DATASET RECORDS below:

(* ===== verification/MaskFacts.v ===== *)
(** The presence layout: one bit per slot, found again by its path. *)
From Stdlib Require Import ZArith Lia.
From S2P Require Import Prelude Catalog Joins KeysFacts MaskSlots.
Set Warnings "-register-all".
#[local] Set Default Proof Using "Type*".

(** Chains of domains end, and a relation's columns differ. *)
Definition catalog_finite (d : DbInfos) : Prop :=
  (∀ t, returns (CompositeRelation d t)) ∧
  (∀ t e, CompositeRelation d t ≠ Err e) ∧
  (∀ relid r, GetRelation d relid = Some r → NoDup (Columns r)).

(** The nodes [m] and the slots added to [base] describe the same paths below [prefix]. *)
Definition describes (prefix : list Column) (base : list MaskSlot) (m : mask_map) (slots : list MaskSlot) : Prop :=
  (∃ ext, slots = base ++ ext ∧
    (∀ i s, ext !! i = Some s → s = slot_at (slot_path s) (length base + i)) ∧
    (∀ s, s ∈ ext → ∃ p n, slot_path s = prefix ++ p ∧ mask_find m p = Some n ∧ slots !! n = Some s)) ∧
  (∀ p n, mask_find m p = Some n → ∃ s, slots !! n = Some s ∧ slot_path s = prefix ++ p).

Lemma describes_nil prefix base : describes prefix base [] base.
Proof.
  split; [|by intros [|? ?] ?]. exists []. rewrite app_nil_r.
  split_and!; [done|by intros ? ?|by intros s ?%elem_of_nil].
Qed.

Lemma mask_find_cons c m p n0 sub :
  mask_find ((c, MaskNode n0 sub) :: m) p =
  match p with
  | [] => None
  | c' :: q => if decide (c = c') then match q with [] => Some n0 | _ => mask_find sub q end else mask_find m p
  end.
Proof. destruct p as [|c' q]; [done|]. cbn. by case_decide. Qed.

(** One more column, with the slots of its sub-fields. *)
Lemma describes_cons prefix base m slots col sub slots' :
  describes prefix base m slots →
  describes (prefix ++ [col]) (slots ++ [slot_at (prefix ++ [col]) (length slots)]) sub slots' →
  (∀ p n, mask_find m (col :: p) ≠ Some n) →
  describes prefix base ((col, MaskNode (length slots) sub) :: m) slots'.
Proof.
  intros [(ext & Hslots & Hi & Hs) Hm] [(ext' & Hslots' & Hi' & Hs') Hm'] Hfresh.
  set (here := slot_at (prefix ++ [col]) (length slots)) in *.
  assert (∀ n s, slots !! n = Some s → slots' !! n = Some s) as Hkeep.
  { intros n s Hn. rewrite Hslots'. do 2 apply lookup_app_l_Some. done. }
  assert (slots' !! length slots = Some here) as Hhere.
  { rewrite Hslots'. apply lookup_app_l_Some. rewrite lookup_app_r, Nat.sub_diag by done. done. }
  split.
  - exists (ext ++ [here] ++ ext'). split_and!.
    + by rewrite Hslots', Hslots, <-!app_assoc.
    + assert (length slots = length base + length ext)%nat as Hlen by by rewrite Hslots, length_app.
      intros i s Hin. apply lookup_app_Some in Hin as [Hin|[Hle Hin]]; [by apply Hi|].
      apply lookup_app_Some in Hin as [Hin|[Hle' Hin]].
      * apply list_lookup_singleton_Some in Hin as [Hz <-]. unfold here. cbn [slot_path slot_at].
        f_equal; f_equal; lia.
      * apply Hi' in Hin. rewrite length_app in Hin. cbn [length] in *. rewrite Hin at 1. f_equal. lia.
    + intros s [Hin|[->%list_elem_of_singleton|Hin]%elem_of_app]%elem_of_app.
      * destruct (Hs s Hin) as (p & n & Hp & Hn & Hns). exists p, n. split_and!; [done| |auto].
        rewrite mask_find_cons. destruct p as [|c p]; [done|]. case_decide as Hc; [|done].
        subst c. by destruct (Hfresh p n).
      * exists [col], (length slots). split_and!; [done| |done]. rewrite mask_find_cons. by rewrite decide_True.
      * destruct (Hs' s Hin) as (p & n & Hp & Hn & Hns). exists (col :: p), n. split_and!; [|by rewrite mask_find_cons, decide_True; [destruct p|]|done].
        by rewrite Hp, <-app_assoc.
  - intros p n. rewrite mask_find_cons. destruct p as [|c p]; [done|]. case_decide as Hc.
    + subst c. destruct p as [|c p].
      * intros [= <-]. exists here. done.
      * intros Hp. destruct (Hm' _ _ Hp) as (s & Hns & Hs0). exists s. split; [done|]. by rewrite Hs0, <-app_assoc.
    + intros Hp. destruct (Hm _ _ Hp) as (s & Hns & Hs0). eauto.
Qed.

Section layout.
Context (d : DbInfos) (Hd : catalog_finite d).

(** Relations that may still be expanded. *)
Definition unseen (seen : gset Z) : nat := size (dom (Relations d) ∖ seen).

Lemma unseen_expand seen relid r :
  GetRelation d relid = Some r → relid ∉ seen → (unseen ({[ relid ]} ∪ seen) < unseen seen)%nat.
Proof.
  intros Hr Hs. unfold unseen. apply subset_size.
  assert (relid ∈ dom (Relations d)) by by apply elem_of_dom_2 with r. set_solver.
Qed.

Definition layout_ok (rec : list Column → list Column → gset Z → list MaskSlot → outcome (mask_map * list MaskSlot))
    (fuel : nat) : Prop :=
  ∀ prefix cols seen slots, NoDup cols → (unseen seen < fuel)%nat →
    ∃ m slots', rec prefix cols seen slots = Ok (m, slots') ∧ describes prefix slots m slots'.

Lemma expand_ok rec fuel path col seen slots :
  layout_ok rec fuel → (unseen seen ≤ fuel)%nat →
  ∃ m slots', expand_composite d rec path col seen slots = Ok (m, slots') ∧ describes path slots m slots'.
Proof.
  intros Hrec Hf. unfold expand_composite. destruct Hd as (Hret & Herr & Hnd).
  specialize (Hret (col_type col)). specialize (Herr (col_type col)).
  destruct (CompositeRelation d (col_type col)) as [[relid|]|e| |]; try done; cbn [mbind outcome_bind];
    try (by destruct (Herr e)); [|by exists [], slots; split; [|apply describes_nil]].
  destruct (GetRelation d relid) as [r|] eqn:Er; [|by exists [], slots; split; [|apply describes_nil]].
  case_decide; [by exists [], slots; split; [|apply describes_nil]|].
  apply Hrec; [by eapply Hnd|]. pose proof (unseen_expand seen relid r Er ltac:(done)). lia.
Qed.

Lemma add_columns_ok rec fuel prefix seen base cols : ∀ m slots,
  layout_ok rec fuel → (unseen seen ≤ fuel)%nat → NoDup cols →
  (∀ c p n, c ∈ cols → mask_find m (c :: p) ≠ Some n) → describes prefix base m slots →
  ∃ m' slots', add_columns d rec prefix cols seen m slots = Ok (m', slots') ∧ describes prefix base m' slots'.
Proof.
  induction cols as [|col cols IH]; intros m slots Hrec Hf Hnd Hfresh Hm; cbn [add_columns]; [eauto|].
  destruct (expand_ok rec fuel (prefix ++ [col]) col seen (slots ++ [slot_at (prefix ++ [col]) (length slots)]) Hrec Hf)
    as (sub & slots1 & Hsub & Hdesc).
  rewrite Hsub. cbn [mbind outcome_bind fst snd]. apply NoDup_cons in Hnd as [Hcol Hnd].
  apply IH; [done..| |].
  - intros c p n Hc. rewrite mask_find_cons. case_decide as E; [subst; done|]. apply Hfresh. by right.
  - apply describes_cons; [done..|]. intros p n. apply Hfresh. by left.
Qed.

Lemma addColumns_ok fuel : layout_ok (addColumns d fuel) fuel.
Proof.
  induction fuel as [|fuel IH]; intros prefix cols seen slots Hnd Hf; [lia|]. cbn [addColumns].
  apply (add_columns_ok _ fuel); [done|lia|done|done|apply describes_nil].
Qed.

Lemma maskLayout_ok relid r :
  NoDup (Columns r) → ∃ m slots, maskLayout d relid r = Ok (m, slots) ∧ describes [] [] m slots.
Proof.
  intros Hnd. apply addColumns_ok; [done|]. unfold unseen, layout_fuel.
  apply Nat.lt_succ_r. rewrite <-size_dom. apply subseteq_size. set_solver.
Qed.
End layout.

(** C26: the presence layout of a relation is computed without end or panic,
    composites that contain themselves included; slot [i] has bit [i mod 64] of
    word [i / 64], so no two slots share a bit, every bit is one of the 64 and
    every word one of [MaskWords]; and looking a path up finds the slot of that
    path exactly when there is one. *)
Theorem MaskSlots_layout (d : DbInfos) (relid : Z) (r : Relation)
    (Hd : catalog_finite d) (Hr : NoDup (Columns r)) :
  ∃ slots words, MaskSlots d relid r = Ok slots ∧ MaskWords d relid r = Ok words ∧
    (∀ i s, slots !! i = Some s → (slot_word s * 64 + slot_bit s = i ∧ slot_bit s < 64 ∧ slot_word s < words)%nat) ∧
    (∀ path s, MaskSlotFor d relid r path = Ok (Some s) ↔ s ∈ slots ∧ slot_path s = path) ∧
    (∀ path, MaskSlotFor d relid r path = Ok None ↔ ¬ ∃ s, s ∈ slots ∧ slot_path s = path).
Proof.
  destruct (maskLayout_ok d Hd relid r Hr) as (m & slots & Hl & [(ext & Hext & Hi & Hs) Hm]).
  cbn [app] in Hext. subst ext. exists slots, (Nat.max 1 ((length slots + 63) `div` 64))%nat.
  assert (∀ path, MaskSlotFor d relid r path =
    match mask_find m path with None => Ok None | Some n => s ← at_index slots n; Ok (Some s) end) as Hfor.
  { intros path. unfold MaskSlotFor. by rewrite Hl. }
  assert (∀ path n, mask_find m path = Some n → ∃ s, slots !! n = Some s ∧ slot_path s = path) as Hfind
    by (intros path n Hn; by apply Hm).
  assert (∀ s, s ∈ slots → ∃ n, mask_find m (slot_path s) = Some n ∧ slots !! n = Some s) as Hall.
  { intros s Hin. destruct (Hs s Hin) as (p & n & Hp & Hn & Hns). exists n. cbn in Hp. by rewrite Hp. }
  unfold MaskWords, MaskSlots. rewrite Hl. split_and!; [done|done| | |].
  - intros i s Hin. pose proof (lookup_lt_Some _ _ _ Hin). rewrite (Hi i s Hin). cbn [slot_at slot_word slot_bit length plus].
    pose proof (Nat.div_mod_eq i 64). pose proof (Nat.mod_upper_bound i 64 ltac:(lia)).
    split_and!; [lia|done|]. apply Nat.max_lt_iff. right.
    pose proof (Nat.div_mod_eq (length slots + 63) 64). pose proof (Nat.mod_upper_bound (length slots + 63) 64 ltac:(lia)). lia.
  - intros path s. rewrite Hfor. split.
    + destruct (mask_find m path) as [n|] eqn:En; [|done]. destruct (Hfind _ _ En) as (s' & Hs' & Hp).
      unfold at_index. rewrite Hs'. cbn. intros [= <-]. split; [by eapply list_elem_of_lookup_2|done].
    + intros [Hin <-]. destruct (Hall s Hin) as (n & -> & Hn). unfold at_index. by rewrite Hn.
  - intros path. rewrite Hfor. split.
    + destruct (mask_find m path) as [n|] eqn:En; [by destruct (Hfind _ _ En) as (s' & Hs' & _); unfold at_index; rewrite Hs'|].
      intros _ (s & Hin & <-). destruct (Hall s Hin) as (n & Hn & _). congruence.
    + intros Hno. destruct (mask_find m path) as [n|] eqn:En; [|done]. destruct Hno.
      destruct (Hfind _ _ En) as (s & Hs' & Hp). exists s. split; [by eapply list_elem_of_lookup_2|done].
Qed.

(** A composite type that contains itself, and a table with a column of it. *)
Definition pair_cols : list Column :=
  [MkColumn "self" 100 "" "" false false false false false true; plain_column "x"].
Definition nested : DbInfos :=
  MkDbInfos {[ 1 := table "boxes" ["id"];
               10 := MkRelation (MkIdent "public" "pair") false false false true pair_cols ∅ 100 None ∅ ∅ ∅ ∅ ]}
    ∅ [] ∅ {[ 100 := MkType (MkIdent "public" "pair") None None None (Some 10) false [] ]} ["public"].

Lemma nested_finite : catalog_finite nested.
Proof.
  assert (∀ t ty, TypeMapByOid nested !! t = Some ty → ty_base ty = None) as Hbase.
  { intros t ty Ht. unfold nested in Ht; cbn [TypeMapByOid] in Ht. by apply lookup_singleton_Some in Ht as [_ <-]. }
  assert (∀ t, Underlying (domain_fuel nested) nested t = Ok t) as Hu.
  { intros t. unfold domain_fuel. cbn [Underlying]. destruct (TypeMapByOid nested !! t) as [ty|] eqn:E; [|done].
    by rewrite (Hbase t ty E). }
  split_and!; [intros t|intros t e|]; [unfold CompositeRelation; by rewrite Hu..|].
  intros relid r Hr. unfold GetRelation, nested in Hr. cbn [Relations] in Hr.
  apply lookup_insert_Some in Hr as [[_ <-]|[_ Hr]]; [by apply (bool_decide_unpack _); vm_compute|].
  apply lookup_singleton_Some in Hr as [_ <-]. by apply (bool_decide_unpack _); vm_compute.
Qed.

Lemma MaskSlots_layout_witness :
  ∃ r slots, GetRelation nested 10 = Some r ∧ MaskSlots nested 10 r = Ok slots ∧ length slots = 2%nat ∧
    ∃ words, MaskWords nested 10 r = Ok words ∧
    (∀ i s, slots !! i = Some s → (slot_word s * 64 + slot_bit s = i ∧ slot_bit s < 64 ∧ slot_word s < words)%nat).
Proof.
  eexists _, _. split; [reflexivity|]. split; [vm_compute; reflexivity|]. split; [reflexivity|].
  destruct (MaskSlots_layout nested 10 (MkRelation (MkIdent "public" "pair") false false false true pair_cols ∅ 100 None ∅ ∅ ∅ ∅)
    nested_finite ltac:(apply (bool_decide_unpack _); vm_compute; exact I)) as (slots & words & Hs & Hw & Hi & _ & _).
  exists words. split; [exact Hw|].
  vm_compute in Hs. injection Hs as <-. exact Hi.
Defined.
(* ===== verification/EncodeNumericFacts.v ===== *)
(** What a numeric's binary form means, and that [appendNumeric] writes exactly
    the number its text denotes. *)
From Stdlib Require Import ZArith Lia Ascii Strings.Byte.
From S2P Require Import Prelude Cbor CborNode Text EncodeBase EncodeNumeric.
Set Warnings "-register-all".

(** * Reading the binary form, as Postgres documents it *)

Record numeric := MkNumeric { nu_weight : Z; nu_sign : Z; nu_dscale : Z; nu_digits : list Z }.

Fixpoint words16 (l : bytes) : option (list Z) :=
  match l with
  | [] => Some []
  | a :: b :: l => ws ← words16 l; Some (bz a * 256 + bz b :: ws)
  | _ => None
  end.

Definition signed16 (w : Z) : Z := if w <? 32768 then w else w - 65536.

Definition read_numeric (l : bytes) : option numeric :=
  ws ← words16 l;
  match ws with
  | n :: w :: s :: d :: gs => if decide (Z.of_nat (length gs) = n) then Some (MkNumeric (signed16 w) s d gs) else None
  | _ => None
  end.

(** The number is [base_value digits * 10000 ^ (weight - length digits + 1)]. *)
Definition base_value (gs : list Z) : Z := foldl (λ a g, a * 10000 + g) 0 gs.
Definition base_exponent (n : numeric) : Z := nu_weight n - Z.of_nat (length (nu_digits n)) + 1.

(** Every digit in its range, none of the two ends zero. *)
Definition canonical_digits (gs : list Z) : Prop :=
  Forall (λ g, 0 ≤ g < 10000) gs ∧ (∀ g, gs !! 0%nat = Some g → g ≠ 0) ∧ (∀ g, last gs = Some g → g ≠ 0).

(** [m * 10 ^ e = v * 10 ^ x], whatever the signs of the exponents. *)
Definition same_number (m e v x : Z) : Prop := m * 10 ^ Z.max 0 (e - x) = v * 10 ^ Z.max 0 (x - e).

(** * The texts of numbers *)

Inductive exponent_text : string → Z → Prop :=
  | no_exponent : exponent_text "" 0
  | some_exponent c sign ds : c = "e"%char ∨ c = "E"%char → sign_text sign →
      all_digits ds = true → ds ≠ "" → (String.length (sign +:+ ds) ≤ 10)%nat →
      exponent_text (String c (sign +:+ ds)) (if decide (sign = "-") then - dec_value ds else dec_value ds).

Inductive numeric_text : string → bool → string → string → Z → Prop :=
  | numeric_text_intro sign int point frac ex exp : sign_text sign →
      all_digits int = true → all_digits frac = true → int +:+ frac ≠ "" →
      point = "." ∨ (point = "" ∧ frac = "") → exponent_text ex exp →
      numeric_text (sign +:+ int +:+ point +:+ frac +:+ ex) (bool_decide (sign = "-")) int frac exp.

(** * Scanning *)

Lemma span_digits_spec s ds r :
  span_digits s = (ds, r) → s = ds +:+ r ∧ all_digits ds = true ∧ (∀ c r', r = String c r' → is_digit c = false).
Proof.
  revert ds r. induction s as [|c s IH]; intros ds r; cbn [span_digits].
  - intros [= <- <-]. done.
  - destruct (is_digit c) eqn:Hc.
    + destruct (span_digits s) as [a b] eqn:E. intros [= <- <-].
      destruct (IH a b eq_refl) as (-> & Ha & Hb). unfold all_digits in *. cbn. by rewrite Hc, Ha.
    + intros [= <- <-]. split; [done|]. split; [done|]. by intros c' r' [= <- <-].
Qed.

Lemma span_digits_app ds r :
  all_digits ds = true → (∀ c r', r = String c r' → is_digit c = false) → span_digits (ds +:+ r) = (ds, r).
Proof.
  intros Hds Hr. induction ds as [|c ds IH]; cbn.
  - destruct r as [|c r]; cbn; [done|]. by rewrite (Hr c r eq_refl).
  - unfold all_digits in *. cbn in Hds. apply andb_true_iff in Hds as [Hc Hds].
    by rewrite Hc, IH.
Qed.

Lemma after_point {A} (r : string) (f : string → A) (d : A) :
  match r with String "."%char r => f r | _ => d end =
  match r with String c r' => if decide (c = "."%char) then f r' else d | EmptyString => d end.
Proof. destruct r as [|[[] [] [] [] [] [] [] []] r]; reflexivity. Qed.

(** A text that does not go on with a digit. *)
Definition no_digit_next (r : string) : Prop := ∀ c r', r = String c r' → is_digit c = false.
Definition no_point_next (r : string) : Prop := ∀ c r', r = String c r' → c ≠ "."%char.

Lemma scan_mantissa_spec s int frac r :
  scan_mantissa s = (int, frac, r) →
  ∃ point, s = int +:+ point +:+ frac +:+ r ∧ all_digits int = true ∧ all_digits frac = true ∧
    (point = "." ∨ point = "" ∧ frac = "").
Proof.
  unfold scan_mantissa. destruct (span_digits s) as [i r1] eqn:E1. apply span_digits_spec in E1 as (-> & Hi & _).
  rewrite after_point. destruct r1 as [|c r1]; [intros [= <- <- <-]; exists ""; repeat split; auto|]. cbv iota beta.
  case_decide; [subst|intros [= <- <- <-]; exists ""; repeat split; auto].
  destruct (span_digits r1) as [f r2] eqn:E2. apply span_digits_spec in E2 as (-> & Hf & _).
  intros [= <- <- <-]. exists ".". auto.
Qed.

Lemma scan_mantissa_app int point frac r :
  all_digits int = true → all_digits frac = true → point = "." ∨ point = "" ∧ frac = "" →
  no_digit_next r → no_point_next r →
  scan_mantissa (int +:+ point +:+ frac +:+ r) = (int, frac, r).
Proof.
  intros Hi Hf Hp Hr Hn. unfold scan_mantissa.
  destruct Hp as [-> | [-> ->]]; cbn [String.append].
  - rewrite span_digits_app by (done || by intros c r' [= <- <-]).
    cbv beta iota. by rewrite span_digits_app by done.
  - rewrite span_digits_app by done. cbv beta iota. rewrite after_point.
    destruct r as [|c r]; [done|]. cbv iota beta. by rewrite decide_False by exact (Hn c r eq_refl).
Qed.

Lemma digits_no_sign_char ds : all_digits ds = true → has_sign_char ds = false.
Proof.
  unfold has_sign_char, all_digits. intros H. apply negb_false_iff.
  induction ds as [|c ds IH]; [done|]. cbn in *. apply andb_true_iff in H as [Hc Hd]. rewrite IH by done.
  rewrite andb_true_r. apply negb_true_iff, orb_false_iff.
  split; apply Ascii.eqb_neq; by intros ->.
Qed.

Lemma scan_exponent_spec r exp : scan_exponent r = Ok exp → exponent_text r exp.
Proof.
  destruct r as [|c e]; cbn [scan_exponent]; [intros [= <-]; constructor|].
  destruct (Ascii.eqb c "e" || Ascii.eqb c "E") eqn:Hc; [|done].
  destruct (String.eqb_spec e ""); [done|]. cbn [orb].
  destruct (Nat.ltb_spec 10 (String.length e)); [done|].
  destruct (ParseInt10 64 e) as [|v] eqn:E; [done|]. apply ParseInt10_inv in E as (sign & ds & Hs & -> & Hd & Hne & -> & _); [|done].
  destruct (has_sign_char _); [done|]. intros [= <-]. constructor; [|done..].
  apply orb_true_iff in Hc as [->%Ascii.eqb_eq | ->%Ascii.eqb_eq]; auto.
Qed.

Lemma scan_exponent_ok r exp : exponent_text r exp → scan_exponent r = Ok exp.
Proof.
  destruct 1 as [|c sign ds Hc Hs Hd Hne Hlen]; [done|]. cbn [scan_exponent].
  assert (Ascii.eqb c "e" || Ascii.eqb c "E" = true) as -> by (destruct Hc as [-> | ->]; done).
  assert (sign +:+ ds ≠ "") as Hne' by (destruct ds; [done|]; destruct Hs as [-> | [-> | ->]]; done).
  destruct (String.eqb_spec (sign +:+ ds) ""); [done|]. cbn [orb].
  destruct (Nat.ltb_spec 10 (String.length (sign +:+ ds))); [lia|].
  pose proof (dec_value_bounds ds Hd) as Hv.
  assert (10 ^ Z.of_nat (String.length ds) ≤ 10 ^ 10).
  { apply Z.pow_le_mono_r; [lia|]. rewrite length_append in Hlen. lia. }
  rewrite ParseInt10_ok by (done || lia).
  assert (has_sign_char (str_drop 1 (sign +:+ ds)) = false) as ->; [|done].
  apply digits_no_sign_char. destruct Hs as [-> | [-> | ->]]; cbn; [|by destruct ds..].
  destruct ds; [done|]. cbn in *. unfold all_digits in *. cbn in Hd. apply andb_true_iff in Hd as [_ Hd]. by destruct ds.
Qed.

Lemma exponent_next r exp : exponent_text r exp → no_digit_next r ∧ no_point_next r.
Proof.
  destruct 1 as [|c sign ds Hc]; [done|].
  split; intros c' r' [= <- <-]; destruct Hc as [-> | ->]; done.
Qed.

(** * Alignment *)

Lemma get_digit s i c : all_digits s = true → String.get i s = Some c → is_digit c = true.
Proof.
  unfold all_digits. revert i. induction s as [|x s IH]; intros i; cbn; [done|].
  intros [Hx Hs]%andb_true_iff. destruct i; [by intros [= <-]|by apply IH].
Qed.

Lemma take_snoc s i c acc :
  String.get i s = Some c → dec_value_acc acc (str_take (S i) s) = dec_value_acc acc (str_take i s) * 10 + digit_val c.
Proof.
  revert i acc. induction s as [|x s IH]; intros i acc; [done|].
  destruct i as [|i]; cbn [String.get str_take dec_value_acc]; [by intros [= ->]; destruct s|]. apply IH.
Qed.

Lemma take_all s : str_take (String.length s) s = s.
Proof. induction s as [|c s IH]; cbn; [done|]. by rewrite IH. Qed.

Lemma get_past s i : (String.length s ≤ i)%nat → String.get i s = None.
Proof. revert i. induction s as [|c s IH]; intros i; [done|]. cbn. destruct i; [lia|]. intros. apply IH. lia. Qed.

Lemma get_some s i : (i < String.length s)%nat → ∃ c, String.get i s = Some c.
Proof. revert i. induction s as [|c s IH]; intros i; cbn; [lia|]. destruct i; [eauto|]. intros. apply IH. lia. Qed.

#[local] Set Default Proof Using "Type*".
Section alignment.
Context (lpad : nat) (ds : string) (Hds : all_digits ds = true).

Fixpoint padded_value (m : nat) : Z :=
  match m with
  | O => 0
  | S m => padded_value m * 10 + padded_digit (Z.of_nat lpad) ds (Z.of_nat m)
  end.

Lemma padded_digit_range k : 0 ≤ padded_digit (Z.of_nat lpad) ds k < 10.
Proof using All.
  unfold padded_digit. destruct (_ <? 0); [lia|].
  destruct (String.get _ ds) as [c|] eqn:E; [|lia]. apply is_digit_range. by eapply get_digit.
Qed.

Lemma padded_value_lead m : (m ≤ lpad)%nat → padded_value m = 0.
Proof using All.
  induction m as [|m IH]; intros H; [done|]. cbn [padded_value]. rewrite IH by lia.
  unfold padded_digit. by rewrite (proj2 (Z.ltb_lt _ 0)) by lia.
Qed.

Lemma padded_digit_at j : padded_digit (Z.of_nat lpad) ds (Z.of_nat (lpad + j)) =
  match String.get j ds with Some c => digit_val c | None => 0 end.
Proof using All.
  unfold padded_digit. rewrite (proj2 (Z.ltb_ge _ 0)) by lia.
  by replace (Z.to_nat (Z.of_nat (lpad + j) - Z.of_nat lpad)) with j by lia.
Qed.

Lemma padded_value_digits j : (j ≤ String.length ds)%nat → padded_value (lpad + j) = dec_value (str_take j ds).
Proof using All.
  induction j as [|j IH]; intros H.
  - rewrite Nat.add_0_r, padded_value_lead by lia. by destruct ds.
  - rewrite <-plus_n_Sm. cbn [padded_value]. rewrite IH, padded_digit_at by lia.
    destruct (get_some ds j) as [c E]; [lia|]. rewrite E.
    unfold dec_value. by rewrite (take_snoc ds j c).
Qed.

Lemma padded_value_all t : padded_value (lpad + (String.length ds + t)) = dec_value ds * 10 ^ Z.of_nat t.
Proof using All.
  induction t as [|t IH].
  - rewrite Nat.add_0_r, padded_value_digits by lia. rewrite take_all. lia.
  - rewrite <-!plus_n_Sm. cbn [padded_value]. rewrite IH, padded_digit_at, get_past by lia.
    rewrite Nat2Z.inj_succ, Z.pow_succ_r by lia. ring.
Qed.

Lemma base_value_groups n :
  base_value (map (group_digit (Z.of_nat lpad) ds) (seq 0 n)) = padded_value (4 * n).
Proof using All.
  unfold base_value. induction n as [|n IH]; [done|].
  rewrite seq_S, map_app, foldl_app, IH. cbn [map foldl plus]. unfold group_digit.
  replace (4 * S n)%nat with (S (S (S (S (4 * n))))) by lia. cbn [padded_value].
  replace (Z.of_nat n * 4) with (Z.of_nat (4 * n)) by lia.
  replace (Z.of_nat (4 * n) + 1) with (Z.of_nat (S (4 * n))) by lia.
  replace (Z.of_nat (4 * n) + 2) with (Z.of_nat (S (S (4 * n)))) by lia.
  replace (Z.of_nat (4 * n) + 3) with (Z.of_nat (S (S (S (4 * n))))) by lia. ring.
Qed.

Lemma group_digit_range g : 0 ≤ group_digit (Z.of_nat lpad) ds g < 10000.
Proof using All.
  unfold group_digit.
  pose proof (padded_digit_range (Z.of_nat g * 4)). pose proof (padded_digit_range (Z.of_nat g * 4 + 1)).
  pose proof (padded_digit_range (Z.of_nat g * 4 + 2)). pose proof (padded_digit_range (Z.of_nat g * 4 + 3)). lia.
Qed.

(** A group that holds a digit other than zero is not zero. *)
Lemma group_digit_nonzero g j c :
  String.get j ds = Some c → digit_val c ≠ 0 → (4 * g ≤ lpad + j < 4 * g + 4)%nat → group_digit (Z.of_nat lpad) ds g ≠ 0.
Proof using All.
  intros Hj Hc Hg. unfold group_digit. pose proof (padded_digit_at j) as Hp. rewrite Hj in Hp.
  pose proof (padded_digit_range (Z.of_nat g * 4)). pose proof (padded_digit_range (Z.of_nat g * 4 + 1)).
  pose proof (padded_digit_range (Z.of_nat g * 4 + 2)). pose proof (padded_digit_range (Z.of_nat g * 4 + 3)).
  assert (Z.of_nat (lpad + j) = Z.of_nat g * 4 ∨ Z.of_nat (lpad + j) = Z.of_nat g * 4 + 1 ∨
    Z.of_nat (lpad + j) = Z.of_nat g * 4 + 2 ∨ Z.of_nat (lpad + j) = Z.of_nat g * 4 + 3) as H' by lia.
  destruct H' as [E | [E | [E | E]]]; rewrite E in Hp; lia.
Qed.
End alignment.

End of DATASET RECORDS.

◆ EXERCISE PROMPT ◆
Repeat, exactly as they stand above, the lines from the line with "Lemma scan_exponent_ok r" to the line with "assert (10 ^", both lines included.

◆ FINISHED TASK ◆
Lemma scan_exponent_ok r exp : exponent_text r exp → scan_exponent r = Ok exp.
Proof.
  destruct 1 as [|c sign ds Hc Hs Hd Hne Hlen]; [done|]. cbn [scan_exponent].
  assert (Ascii.eqb c "e" || Ascii.eqb c "E" = true) as -> by (destruct Hc as [-> | ->]; done).
  assert (sign +:+ ds ≠ "") as Hne' by (destruct ds; [done|]; destruct Hs as [-> | [-> | ->]]; done).
  destruct (String.eqb_spec (sign +:+ ds) ""); [done|]. cbn [orb].
  destruct (Nat.ltb_spec 10 (String.length (sign +:+ ds))); [lia|].
  pose proof (dec_value_bounds ds Hd) as Hv.
  assert (10 ^ Z.of_nat (String.length ds) ≤ 10 ^ 10).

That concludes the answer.